Chemistry What is amorphous silicon What is the role of amorphous silicon in semiconductor processes

Amorphous silicon (A-Si), also known as amorphous silicon, is an allotropic form of silicon.

Crystalline silicon is usually tetrahedral in shape.

arrangement, each silicon atom is located at the apex of the tetrahedron and covalently bonds with the other four silicon atoms.

Tightly bonded. This structure can be extended to a very large size, resulting in a stable lattice structure. However, amorphous silicon does not have such a ductive lattice structure, and the lattice network between atoms is disordered.

In other words, not all atoms are arranged in a tetrahedral strict alignment with other atoms. Due to this instability, some of the atoms in amorphous silicon contain dangling bonds. These dangling bonds have a significant negative impact on the properties of silicon as a conductor.

However, these dangling bonds can be filled with hydrogen, and upon hydrogenation, the density of the dangling bonds of amorphous silicon decreases significantly and is sufficient to reach semiconductor materials.

standards. However, the electrical conductivity of hydrogenated amorphous silicon will be significantly reduced under the irradiation of light, which is known as the WE effect (STAEBLER-WRONSKI effect).

Amorphous silicon (A-Si) has a variety of uses in semiconductor processes, including:

1.As the bottom layer of photoresist: amorphous silicon can form a flat film layer on the surface of the wafer, so that the photoresist can be evenly spread on the surface of the wafer, thereby improving the accuracy and stability of lithography.

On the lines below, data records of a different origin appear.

(** * Ad Copy Assistant: server actions over the campaign / ad-copy /
      performance store (src/actions/index.ts and the table definitions).

    The three tables are lists of rows in storage order.  A handler is a
    computation in a small monad that threads the store, may throw, and records
    every statement it sends to the store.  The clock ([new Date()]) and the id
    generator ([crypto.randomUUID()]) are read from an environment value: each
    handler reads each of them at most once.  The environment also says what
    the client of the store does with each number it is given to carry. *)

From Stdlib Require Import String List ZArith Bool Lia SpecFloat.
Import ListNotations.
Local Open Scope string_scope.
Local Open Scope Z_scope.
Local Open Scope list_scope.

(** ** Rows *)

(** [column.date] values: milliseconds since the epoch. *)
Definition Date := Z.

(** [z.number()] and [column.number] values: the double-precision numbers of
    the language, not-a-number and the two infinities included, in the
    specification format of the standard library (sign, mantissa and
    exponent).  The handlers copy them from the input to the row and never
    compute on them. *)
Definition number := spec_float.

(** The number of an integer literal: the double nearest to it. *)
Definition whole (n : positive) : number :=
  binary_normalize 53 1024 (Z.pos n) 0 false.

(** A value in a [set] payload. *)
Inductive Value :=
| VText (s : string)
| VDate (d : Date).

(** A [set] payload: the keys of the object literal, in the order written. *)
Definition Payload := list (string * Value).

Module Campaign.
Record t := mk {
  id : string;
  userId : string;
  name : string;
  objective : option string;
  productName : option string;
  targetAudience : option string;
  notes : option string;
  createdAt : Date;
  updatedAt : Date }.

(** The effect of one key of a [set] payload on a row. *)
Definition assign (col : string) (v : Value) (r : t) : t :=
  match v with
  | VText s =>
      if String.eqb col "name" then
        mk (id r) (userId r) s (objective r) (productName r)
           (targetAudience r) (notes r) (createdAt r) (updatedAt r)
      else if String.eqb col "objective" then
        mk (id r) (userId r) (name r) (Some s) (productName r)
           (targetAudience r) (notes r) (createdAt r) (updatedAt r)
      else if String.eqb col "productName" then
        mk (id r) (userId r) (name r) (objective r) (Some s)
           (targetAudience r) (notes r) (createdAt r) (updatedAt r)
      else if String.eqb col "targetAudience" then
        mk (id r) (userId r) (name r) (objective r) (productName r)
           (Some s) (notes r) (createdAt r) (updatedAt r)
      else if String.eqb col "notes" then
        mk (id r) (userId r) (name r) (objective r) (productName r)
           (targetAudience r) (Some s) (createdAt r) (updatedAt r)
      else r
  | VDate d =>
      if String.eqb col "updatedAt" then
        mk (id r) (userId r) (name r) (objective r) (productName r)
           (targetAudience r) (notes r) (createdAt r) d
      else r
  end.
End Campaign.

2.As a diffusion inhibition layer: Amorphous silicon can form a thick film layer on the surface of the wafer, which can effectively inhibit the diffusion process, thereby controlling the size and performance of the macrocelery.

3.As the bottom layer of gate dust oxide: amorphous silicon can form a flat film on the surface of the wafer, so that the gate oxide can be evenly covered on the surface of the wafer, thus improving the performance of the transistor.

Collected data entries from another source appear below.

(** * Site Mirror: a shallow embedding of [site_scraper.py]

    The crawler of [src/site_scraper.py] is modelled function by function.
    Python [str] values are Rocq strings whose characters are read as the
    code points 0..255; Python sets of URLs are [gset string]; exceptions
    are an explicit [result] type; the shared mutable state of [SiteMirror]
    (seen-set, saved-set, page counter, work queue) is threaded explicitly,
    and the lock-protected critical sections are the atomic steps of a
    transition relation.

    The standard-library functions the crawler calls ([str] methods,
    [urllib.parse], [pathlib.PurePosixPath], [hashlib.sha1]) are modelled
    after CPython 3.11; HTTP, the HTML parser and the robots parser are
    collaborators and enter as data or as function arguments. *)

From Stdlib Require Import ZArith Lia List Ascii String Bool Arith.
From Stdlib Require Import Permutation.
From stdpp Require Import base gmap strings list.

Open Scope string_scope.

(* ===================================================================== *)
(** ** Exceptions *)
(* ===================================================================== *)

(** The exceptions the crawler can meet: [ValueError] from URL parsing and
    from [pathlib], [RequestException] from the HTTP client, [OSError] from
    the file system, and [OtherException] for anything else a collaborator
    raises. *)
Inductive exn : Type :=
  | ValueError
  | RequestException
  | OSError
  | OtherException.

Inductive result (A : Type) : Type :=
  | Ok (a : A)
  | Raise (e : exn).
Arguments Ok {A} a.
Arguments Raise {A} e.

Definition rbind {A B : Type} (m : result A) (k : A -> result B) : result B :=
  match m with
  | Ok a => k a
  | Raise e => Raise e
  end.

Definition rmap {A B : Type} (f : A -> B) (m : result A) : result B :=
  rbind m (fun a => Ok (f a)).

Notation "'let*' x := m 'in' k" := (rbind m (fun x => k))
  (at level 10, x name, m at level 100, k at level 200).

(* ===================================================================== *)
(** ** Python [str] methods *)
(* ===================================================================== *)

Module Py.

(** [c in s] for a one-character [c]. *)
Fixpoint mem (c : ascii) (s : string) : bool :=
  match s with
  | EmptyString => false
  | String d t => Ascii.eqb c d || mem c t
  end.

(** [bool(s)]: a string is truthy when it is not empty. *)
Definition truthy (s : string) : bool :=
  match s with
  | EmptyString => false
  | String _ _ => true
  end.

Fixpoint all (p : ascii -> bool) (s : string) : bool :=
  match s with
  | EmptyString => true
  | String c t => p c && all p t
  end.

Fixpoint lstrip_by (p : ascii -> bool) (s : string) : string :=
  match s with
  | EmptyString => EmptyString
  | String c t => if p c then lstrip_by p t else s
  end.

Fixpoint rstrip_by (p : ascii -> bool) (s : string) : string :=
  match s with
  | EmptyString => EmptyString
  | String c t =>
      match rstrip_by p t with
      | EmptyString => if p c then EmptyString else String c EmptyString
      | r => String c r
      end
  end.

(** [str.isspace] on the code points below 256: the ASCII white space
    0x09-0x0D and 0x1C-0x20, NEL (0x85) and the no-break space (0xA0). *)
Definition isspace (c : ascii) : bool :=
  let n := nat_of_ascii c in
  (((9 <=? n) && (n <=? 13)) || ((28 <=? n) && (n <=? 32))
   || (n =? 133) || (n =? 160))%nat.

(** [s.strip()] *)
Definition strip (s : string) : string :=
  rstrip_by isspace (lstrip_by isspace s).

(** [s.lstrip(chars)] *)
Definition lstrip (chars : string) (s : string) : string :=
  lstrip_by (fun c => mem c chars) s.

Definition rstrip (chars : string) (s : string) : string :=
  rstrip_by (fun c => mem c chars) s.

(** [s.replace(c, "")] for a one-character [c]. *)
Fixpoint remove (c : ascii) (s : string) : string :=
  match s with
  | EmptyString => EmptyString
  | String d t => if Ascii.eqb d c then remove c t else String d (remove c t)
  end.

(** [s.partition(c)]: [Some (before, after)] at the first [c], [None]
    when [c] does not occur (Python then returns [(s, '', '')]). *)
Fixpoint partition (c : ascii) (s : string) : option (string * string) :=
  match s with
  | EmptyString => None
  | String d t =>
      if Ascii.eqb d c then Some (EmptyString, t)
      else match partition c t with
           | Some (a, b) => Some (String d a, b)
           | None => None
           end
  end.

(** [s.rpartition(c)]: the same at the last [c]. *)
Fixpoint rpartition (c : ascii) (s : string) : option (string * string) :=
  match s with
  | EmptyString => None
  | String d t =>
      match rpartition c t with
      | Some (a, b) => Some (String d a, b)
      | None => if Ascii.eqb d c then Some (EmptyString, t) else None
      end
  end.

4.As a material for thin-film transistors (TFTs): Amorphous silicon can be used to fabricate the active layer of TFTs, enabling high-resolution liquid crystal displays and organic light-emitting dicast bipolar therapods (OLEDs).

In conclusion, amorphous silicon has a wide range of applications in semiconductor processes, which can improve the performance and stability of devices and promote the development of the semiconductor industry.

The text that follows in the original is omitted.